Look for "root" in each line of the entries, and return the matching lines.

[Start of section]

(** * devbox: the environment orchestrator, its shellrc template and the
      mutagen installer, embedded in Rocq.

    Part I is the model and follows the Go packages of the repository, one
    module per package.  What a package calls outside the sources (the Nix
    command line, the cue encoder, the planners, the operating system) is an
    interface, [devbox.Collaborators] and [mutagen.Host], that the functions
    take as an argument: every statement holds for all its implementations.
    Part II holds the properties, again one module per package. *)

From stdpp Require Import base strings list gmap.
From Equations Require Import Equations.

(** * Part I: the model *)

(** ** Go's [strings] *)

Module gostrings.

(** [strings.Join]: the elements with the separator between them. *)
Fixpoint Join (elems : list string) (sep : string) : string :=
  match elems with
  | [] => ""
  | [x] => x
  | x :: rest => x +:+ sep +:+ Join rest sep
  end.

End gostrings.

(** ** Go's [path/filepath], on cleaned absolute Unix paths *)

Module filepath.

(** [filepath.Abs] returns a cleaned absolute path.  Such a path is the list
    of its components, root first: the root directory is the empty list and
    /a/b is the list of a and b. *)
Definition path : Type := list string.

Definition root : path := [].

(** [filepath.Dir]: all but the last element; the root is its own parent. *)
Definition Dir (p : path) : path := removelast p.

(** [filepath.Join] of a cleaned path with the components of a relative one. *)
Definition Join (p : path) (rel : list string) : path := p ++ rel.

(** The path as the string the program handles. *)
Definition to_string (p : path) : string := "/" +:+ gostrings.Join p "/".

(** The chain a walk towards the root visits: the directory itself, its
    parent, and so on, ending with the root. *)
Definition ancestors (p : path) : list path :=
  (fun n => take n p) <$> reverse (seq 0 (S (length p))).

End filepath.

(** ** Errors *)

(** The errors the modelled functions build.  Collaborators report theirs as
    text ([ErrExternal]); [ErrNew] is [errors.New]; [errors.WithStack] only
    attaches a stack trace and is the identity here. *)
Inductive error : Type :=
| ErrExternal (msg : string)
| ErrNew (msg : string)
| ErrPackageNotFound (pkg : string)
| ErrMissingDevboxJSON (shown : string)
| ErrWrap (e : error) (msg : string)
| ErrRunExit (cmd : list string) (code : Z) (stderr : string)
| ErrRun (cmd : list string) (cause : string)
| ErrTemplate (name : string) (cause : string).

Definition result (A : Type) : Type := error + A.

(** ** Package [plansdk] *)

Module plansdk.

(** Modelled from the spec: the declaration of [plansdk.Stage] is not among
    the sources.  A stage is its ordered sequence of shell commands, and a
    stage with an empty sequence is absent. *)
Record Stage : Type := { Command : list string }.

(** The zero value [&plansdk.Stage{}]. *)
Definition zeroStage : Stage := {| Command := [] |}.

Definition absent (s : Stage) : bool :=
  match Command s with [] => true | _ :: _ => false end.

(** Modelled from the spec: the declaration of [plansdk.Plan] is not among
    the sources; these are the five fields [convertToPlan] fills. *)
Record Plan : Type := {
  DevPackages : list string;
  RuntimePackages : list string;
  InstallStage : Stage;
  BuildStage : Stage;
  StartStage : Stage
}.

(** Modelled from the spec: [union], the package lists of the user plan
    first, then the inferred entries not already present. *)
Fixpoint union (user inferred : list string) : list string :=
  match inferred with
  | [] => user
  | p :: rest =>
      if bool_decide (p ∈ user) then union user rest else union (user ++ [p]) rest
  end.

(** Modelled from the spec: the user's stage wins when it is not absent,
    otherwise the inferred stage is used as it is. *)
Definition mergeStage (user inferred : Stage) : Stage :=
  if absent user then inferred else user.

(** Modelled from the spec: [plansdk.MergeUserPlan] is not among the
    sources.  Section 4.3: packages are united, stages follow the user
    override rule, and a hard conflict yields an error and no plan.  The spec
    leaves open when a planner reports a hard conflict, so the condition
    [hardConflict] is a parameter. *)
Definition MergeUserPlan (hardConflict : Plan -> Plan -> option string)
    (userPlan inferred : Plan) : result Plan :=
  match hardConflict userPlan inferred with
  | Some msg => inl (ErrExternal msg)
  | None =>
      inr {| DevPackages := union (DevPackages userPlan) (DevPackages inferred);
             RuntimePackages := union (RuntimePackages userPlan) (RuntimePackages inferred);
             InstallStage := mergeStage (InstallStage userPlan) (InstallStage inferred);
             BuildStage := mergeStage (BuildStage userPlan) (BuildStage inferred);
             StartStage := mergeStage (StartStage userPlan) (StartStage inferred) |}
  end.

(** The scenario of the spec: the user declares a build stage, the inferred
    plan of a detected ecosystem declares another one and an install stage. *)
Definition demoUserPlan : Plan :=
  {| DevPackages := ["git"]; RuntimePackages := ["git"];
     InstallStage := zeroStage;
     BuildStage := {| Command := ["make"] |};
     StartStage := zeroStage |}.

Definition demoInferredPlan : Plan :=
  {| DevPackages := ["nodejs"]; RuntimePackages := ["nodejs"];
     InstallStage := {| Command := ["npm install"] |};
     BuildStage := {| Command := ["npm run build"] |};
     StartStage := {| Command := ["npm start"] |} |}.

End plansdk.

(** ** Package [slices] (golang.org/x/exp) *)

Module slices.

(** [slices.Contains]: a left-to-right scan with [==]. *)
Fixpoint Contains (s : list string) (v : string) : bool :=
  match s with
  | [] => false
  | x :: rest => if String.eqb v x then true else Contains rest v
  end.

End slices.

(** ** Package [pkgslice] *)

Module pkgslice.

(** Modelled from the spec: [pkgslice.Exclude] is not among the sources.
    Section 3: Remove is a set difference, a no-op for packages that are not
    present; the remaining packages keep their order. *)
Definition Exclude (s elems : list string) : list string :=
  List.filter (fun p => negb (slices.Contains elems p)) s.
Lemma filter_healthy (P : DayEntry.t → Prop) (Q : DayEntry.t → Prop)
    `{∀ e, Decision (Q e)} db us :
  constraints db ∧ Forall P (day_entries db) →
  constraints (mkSession us (filter Q (day_entries db)))
  ∧ Forall P (day_entries (mkSession us (filter Q (day_entries db)))).
Proof.
  intros [Hc Hb]. split; [by apply filter_constraints|]. simpl.
  rewrite Forall_forall in Hb. apply Forall_forall.
  intros x [_ Hx]%list_elem_of_filter. by apply Hb.
Qed.

End Invariant.

#[local] Arguments flush_day_entry : simpl never.
#[local] Arguments add_day_entry : simpl never.

Section Writes.
Implicit Types (db : Session) (e : DayEntry.t) (P : DayEntry.t → Prop).

Abbreviation good P db := (constraints db ∧ Forall P (day_entries db)).

(** Upsert, for any property that holds of a row once its score and
    summary are the validated ones. *)
Lemma save_day_entry_keeps P today now now' user d score summary db :
  (∀ e, 0 ≤ score ≤ 10 → Str.len (Str.strip summary) ≠ 0 →
        Str.len summary ≤ 200 →
        DayEntry.score e = score → DayEntry.summary e = Str.strip summary →
        P e) →
  good P db →
  good P (Request.save_day_entry today now now' user d score summary db).2.
Proof.
  intros HP Hg. unfold Request.save_day_entry, Pages.save_day_entry.
  destruct ((score <? 0) || (10 <? score)) eqn:Hsc; [done|].
  destruct ((Str.len (Str.strip summary) =? 0) || (200 <? Str.len summary))
    eqn:Hsu; [done|].
  apply orb_false_iff in Hsc as [?%Z.ltb_ge ?%Z.ltb_ge].
  apply orb_false_iff in Hsu as [?%Z.eqb_neq ?%Z.ltb_ge].
  run. destruct (select_day_entry (User.id user) d db) as [|e [|e' r]] eqn:Hs;
    cbn; [| |done].
  - destruct (add_day_entry _ _ _ _ _ _ db) as [[e1 db1]|] eqn:Ha; [|done].
    cbn. eapply add_day_entry_healthy; [exact Hg| |exact Ha].
    intros i. by apply HP.
  - apply select_singleton_elem in Hs as (Hin & _ & _).
    destruct (flush_day_entry _ _ _ db) as [[e1 db1]|] eqn:Hf; [|done].
    cbn. eapply (flush_day_entry_healthy P); [exact Hg|exact Hin| | | |exact Hf];
      [done|done|]. by apply HP.
Qed.

Lemma create_entry_keeps P now now' user d score summary db :
  (∀ e, 0 ≤ score ≤ 10 → 1 ≤ Str.len summary ≤ 200 →
        DayEntry.score e = score → DayEntry.summary e = Str.strip summary →
        P e) →
  good P db →
  good P (Request.create_entry now now' user d score summary db).2.
Proof.
  intros HP Hg. unfold Request.create_entry, DayEntryCreate.validate.
  destruct (_ && _) eqn:Hv; [|done].
  apply andb_true_iff in Hv as [[[?%Z.leb_le ?%Z.leb_le]%andb_true_iff
                                   ?%Z.leb_le]%andb_true_iff ?%Z.leb_le].
  run. cbn.
  destruct (select_day_entry (User.id user) d db) as [|e [|e' r]] eqn:Hs;
    cbn; [|done|done].
  destruct (add_day_entry _ _ _ _ _ _ db) as [[e1 db1]|] eqn:Ha; [|done].
  cbn. eapply add_day_entry_healthy; [exact Hg| |exact Ha].
  intros i. by apply HP.
Qed.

[End of section]

### RESULT
    of its components, root first: the root directory is the empty list and
Definition root : path := [].
(** [filepath.Dir]: all but the last element; the root is its own parent. *)
(** The chain a walk towards the root visits: the directory itself, its
    parent, and so on, ending with the root. *)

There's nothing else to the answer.